ASIC from Scratch – Part 5: UART Receiver

Veröffentlicht von

Learning just how straightforward a Verilog UART receiver is to implement, was quite the eye-opening experience. In fact I’d even say, that my receiver is a good bit simpler than it’s own testbench. I think the big takeaway here is that the bottleneck of ASIC development isn’t the implementation of whatever you’re trying to build, it’s the verification.

In my first UART post I introduced the theory of operation behind the receiver. As you might remember the basic structure consists of a finite state machine with 4 states. This is implemented as a switch-case statement (unlike all other languages verilog omits the „switch“).

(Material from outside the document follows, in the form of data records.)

(* ===== verification/HeapdlFree.v ===== *)
(** * Releasing a chunk: [chunk_free] and [chunk_merge] keep the invariant *)
From Stdlib Require Import ZArith Lia.
From stdpp Require Import base option list gmap numbers.
From S2P Require Import Prelude Kutil Dlist Heapdl HeapdlInv.

Set Default Proof Using "Type".

(** ** The neighbours found through the [all] list *)
Section neighbours.
Context (h : heap) (cs1 cs2 : list chunk) (c : chunk) (fl : list Z).
Context (Hr : heap_repr h (cs1 ++ c :: cs2) fl).

Definition prev_of : Z := lastof (first h) (map c_addr cs1).
Definition next_of : Z := hd (last h) (map c_addr cs2).

Lemma all_at_c :
  dring (links h) (c_addr c) ((map c_addr cs2 ++ [last h]) ++ first h :: map c_addr cs1).
Proof using Hr.
  pose proof (hr_all _ _ _ Hr) as Ha. rewrite map_app, <- app_assoc in Ha. simpl in Ha.
  by apply dring_rotate.
Qed.

Lemma prev_link : d_prev <$> links h !! c_addr c = Some prev_of.
Proof using Hr.
  pose proof (dring_pv _ _ _ all_at_c) as H. unfold pv in H. rewrite H. f_equal.
  generalize (map c_addr cs2 ++ [last h]) (c_addr c). intros l. unfold prev_of.
  induction l as [|x l IH]; intros y; simpl; [done|apply IH].
Qed.

Lemma next_link : d_next <$> links h !! c_addr c = Some next_of.
Proof using Hr.
  pose proof (dring_nx _ _ _ all_at_c) as H. unfold nx in H. rewrite H. f_equal.
  unfold next_of. by destruct cs2.
Qed.
End neighbours.

Lemma prev_starts h cs1 cs2 c : prev_of h cs1 ∈ starts h (cs1 ++ c :: cs2).
Proof.
  unfold prev_of, starts. pose proof (lastof_elem (first h) (map c_addr cs1)) as H.
  rewrite elem_of_cons in H. rewrite map_app, !elem_of_cons, !elem_of_app. tauto.
Qed.

Lemma next_starts h cs1 cs2 c : next_of h cs2 ∈ starts h (cs1 ++ c :: cs2).
Proof.
  unfold next_of, starts. rewrite map_app, !elem_of_cons, !elem_of_app. simpl.
  destruct cs2; simpl; rewrite !elem_of_cons; tauto.
Qed.

(** ** The two lists as seen by the links *)
Lemma all_free_disj h cs fl :
  heap_repr h cs fl -> disj (starts h cs) (free_of (first h) :: map free_of fl).
Proof. intros Hr p q Hp Hq E. by eapply (free_ring_not_all _ _ _ Hr q p). Qed.

Section used.
Context (h : heap) (cs1 cs2 : list chunk) (c : chunk) (fl : list Z).
Context (Hr : heap_repr h (cs1 ++ c :: cs2) fl) (Hu : c_used c = true).

Let Hc := mid_elem cs1 cs2 c.

Lemma used_ring_disj : disj (free_of (first h) :: map free_of fl) [free_of (c_addr c)].
Proof using Hr Hu Hc.
  intros p q Hp Hq%list_elem_of_singleton ->. subst q.
  by eapply (used_not_free_ring _ _ _ Hr c Hc Hu).
Qed.

Lemma used_node_not_start : free_of (c_addr c) ∉ starts h (cs1 ++ c :: cs2).
Proof using Hr Hc.
  intros Hn. by eapply (all_not_free _ _ _ Hr _ (c_addr c) Hn); [apply chunk_starts|].
Qed.
End used.

(** A change of the links that stays within the lists of the heap and the [free]
    node of [c] keeps the nodes of the other chunks in use. *)
Lemma used_nodes_frame h cs1 cs2 c fl st' ps d :
  heap_repr h (cs1 ++ c :: cs2) fl -> c_used c = true ->
  same_outside ps (links h) st' ->
  (forall q, q ∈ ps -> q ∈ starts h (cs1 ++ c :: cs2) \/ q ∈ free_of (first h) :: map free_of fl
                       \/ q = free_of (c_addr c)) ->
  d ∈ cs1 ++ cs2 -> c_used d = true -> dring st' (free_of (c_addr d)) [].
Proof.
  intros Hr Hu F Hps Hd Hdu.
  assert (Hd' : d ∈ cs1 ++ c :: cs2) by (rewrite !elem_of_app, elem_of_cons in *; tauto).
  eapply dring_same_outside; [by apply (hr_used_nodes _ _ _ Hr d)|exact F|].
  intros q [->|?%elem_of_nil]%elem_of_cons Hq; [|done].
  apply Hps in Hq as [Hq|[Hq|Hq]].
  - by eapply (all_not_free _ _ _ Hr _ (c_addr d) Hq); [apply chunk_starts|].
  - by eapply (used_not_free_ring _ _ _ Hr d Hd' Hdu).
  - apply free_of_inj in Hq. by eapply (other_addr _ _ _ _ _ Hr d Hd).
Qed.

(** ** The chunk enters the free list

    Wherever the [free] node of [c] is inserted, the heap is represented again,
    with [c] no longer in use. *)
Section release.
Context (h : heap) (cs1 cs2 : list chunk) (c : chunk) (fl : list Z).
Context (Hr : heap_repr h (cs1 ++ c :: cs2) fl) (Hu : c_used c = true).

Let Hc := mid_elem cs1 cs2 c.
Let c' := mkChunk (c_addr c) (c_size c) false.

Fig. 1: The UART receiver statemachine

The first state „wait for falling edge“ – called STATE_IDLE in my code is doing the least work. In theory all it has to do is check whether the rx line is LOW and change to the next state if it is. In practice it would be nice to have some really basic low pass filtering to ignore glitches and make the receiver more robust.

STATE_IDLE: begin
	// check for falling edge with some basic filtering
	if((rx_shift_reg == 4'b0001) || (rx_shift_reg == 4'b0010)) begin
		cur_state <= STATE_RECEIVE_START;
	end

	ctr <= 4;
	data_ready <= 0;
	bit_ctr <= 0;
	data <= 0;
end

Outside the case-statement I use a shift register to store the current rx state. STATE_IDLE can then check the shift register’s contents for the falling edge pattern. In my case a single HIGH glitch surrounded by three LOW values is recognized as a falling edge. If a falling edge is detected the state is changed to STATE_RECEIVE_START which will receive the start bit.

Inside STATE_IDLE the counter ctr is set to 4. This might seem odd at first, however it has a simple reason: Due to the low pass filter, this code is only able to detect a falling edge after 4 cycles have passed. If the counter was still at 0 when we enter the next state, we’d be off by 4 cycles. For lower UART speeds this doesn’t matter, for higher speeds this might be an issue though.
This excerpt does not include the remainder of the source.